Dataset entries
****************************************

(** * odutil: annotation parsing, label generation and folder checks

    A shallow embedding of [odutil/analysis.py] and of the older
    [parser.py], with the properties their specification states.

    Python values are modelled as the code uses them: [int] as [Z],
    [str] as the [string] of its UTF-8 bytes (the code searches for and
    strips the ASCII characters '/', '.' and newline, which never occur
    inside the encoding of another character; [float] decodes the bytes),
    [dict] as stdpp's [gmap], [set] as [gset], and a raised exception as
    [Raise e] in the type [result]. Paths are POSIX paths. *)

From Stdlib Require Import ZArith QArith Qabs Qpower Lia Lqa String Ascii List Bool.
From Stdlib Require Import DecimalString DecimalPos.
From stdpp Require Import base option list gmap strings.

#[local] Set Warnings "-clear-no-such-hyp".

Open Scope string_scope.
Open Scope list_scope.
Open Scope Z_scope.

(** ** Exceptions and the error monad *)

Inductive exn : Set :=
  | FileNotFoundError
  | OSError
  | ParseError
  | AttributeError
  | TypeError
  | ValueError
  | OverflowError
  | KeyError
  | ZeroDivisionError.

Inductive result (A : Type) : Type :=
  | Ok (a : A)
  | Raise (e : exn).
Arguments Ok {A} a.
Arguments Raise {A} e.

Global Instance result_ret : MRet result := fun A a => Ok a.
Global Instance result_bind : MBind result := fun A B k r =>
  match r with
  | Ok a => k a
  | Raise e => Raise e
  end.

Global Instance result_fmap : FMap result := fun A B f r =>
  match r with
  | Ok a => Ok (f a)
  | Raise e => Raise e
  end.

(** [for x in l: st = body(st, x)], stopping at the first exception. *)
Fixpoint for_each {A S} (body : S → A → result S) (l : list A) (st : S)
  : result S :=
  match l with
  | [] => Ok st
  | x :: l' => st' ← body st x; for_each body l' st'
  end.

Definition is_ok {A} (r : result A) : bool :=
  match r with Ok _ => true | Raise _ => false end.

(** ** Strings and [os.path] *)

Definition chars (s : string) : list ascii := list_ascii_of_string s.
Definition str_of (l : list ascii) : string := string_of_list_ascii l.

Definition slash : ascii := "/"%char.
Definition dot : ascii := "."%char.
Definition newline : ascii := "010"%char.
Definition nl : string := String newline "".

(** [s.rfind(c)] for a one-character [c] over the characters from
    position [i] on: the highest index, or -1. *)
Fixpoint rfind_from (c : ascii) (l : list ascii) (i : Z) : Z :=
  match l with
  | [] => -1
  | x :: l' =>
      let r := rfind_from c l' (i + 1) in
      if 0 <=? r then r else if Ascii.eqb x c then i else -1
  end.

Definition rfind (c : ascii) (s : string) : Z := rfind_from c (chars s) 0.

(** [s[:i]] and [s[i:]] for [0 <= i]. *)
Definition slice_to (s : string) (i : Z) : string :=
  str_of (take (Z.to_nat i) (chars s)).
Definition slice_from (s : string) (i : Z) : string :=
  str_of (drop (Z.to_nat i) (chars s)).
(** [s[i:j]] for [0 <= i]. *)
Definition slice (s : string) (i j : Z) : list ascii :=
  take (Z.to_nat (j - i)) (drop (Z.to_nat i) (chars s)).

(** [posixpath.basename]. *)
Definition basename (p : string) : string :=
  slice_from p (rfind slash p + 1).

(** [posixpath.splitext]: the extension starts at the last dot of the
    last path component, unless that component has only dots before it. *)
Definition splitext (p : string) : string * string :=
  let sepIndex := rfind slash p in
  let dotIndex := rfind dot p in
  if (sepIndex <? dotIndex)
     && existsb (fun c => negb (Ascii.eqb c dot)) (slice p (sepIndex + 1) dotIndex)
  then (slice_to p dotIndex, slice_from p dotIndex)
  else (p, "").

Definition startswith (c : ascii) (s : string) : bool :=
  match s with
  | String x _ => Ascii.eqb x c
  | EmptyString => false
  end.

Definition endswith (c : ascii) (s : string) : bool :=
  match last (chars s) with
  | Some x => Ascii.eqb x c
  | None => false
  end.

(** [posixpath.join] of two components. *)
Definition path_join (a b : string) : string :=
  if startswith slash b then b
  else if String.eqb a "" || endswith slash a then a +:+ b
  else a +:+ "/" +:+ b.

(** [s.strip('\n')]: newlines are removed from both ends. *)
Fixpoint lstrip_newlines (l : list ascii) : list ascii :=
  match l with
  | c :: l' => if Ascii.eqb c newline then lstrip_newlines l' else l
  | [] => []
  end.

Definition strip_newlines (s : string) : string :=
  str_of (rev (lstrip_newlines (rev (lstrip_newlines (chars s))))).

(** ** Python numbers

    A [float] is an IEEE binary64 value: [Finite s m e] is
    [(-1)^s * m * 2^e] with [m < 2^53] and [-1074 <= e <= 971], the
    exponent being the least one that fits [m] in 53 bits. *)

Inductive float : Set :=
  | Finite (neg : bool) (m e : Z)
  | Inf (neg : bool)
  | NaN.

Definition pow2 (e : Z) : Q := (inject_Z 2 ^ e)%Q.

Definition F2Q (f : float) : Q :=
  match f with
  | Finite neg m e => inject_Z (if neg then - m else m) * pow2 e
  | _ => 0
  end%Q.

Definition is_finite (f : float) : bool :=
  match f with Finite _ _ _ => true | _ => false end.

****************************************

▶ **PROBLEM**: Looking through the records, copy out every line in which the word "that" is found.

▶ **EXERCISE RESPONSE**:
    last path component, unless that component has only dots before it. *)
    exponent being the least one that fits [m] in 53 bits. *)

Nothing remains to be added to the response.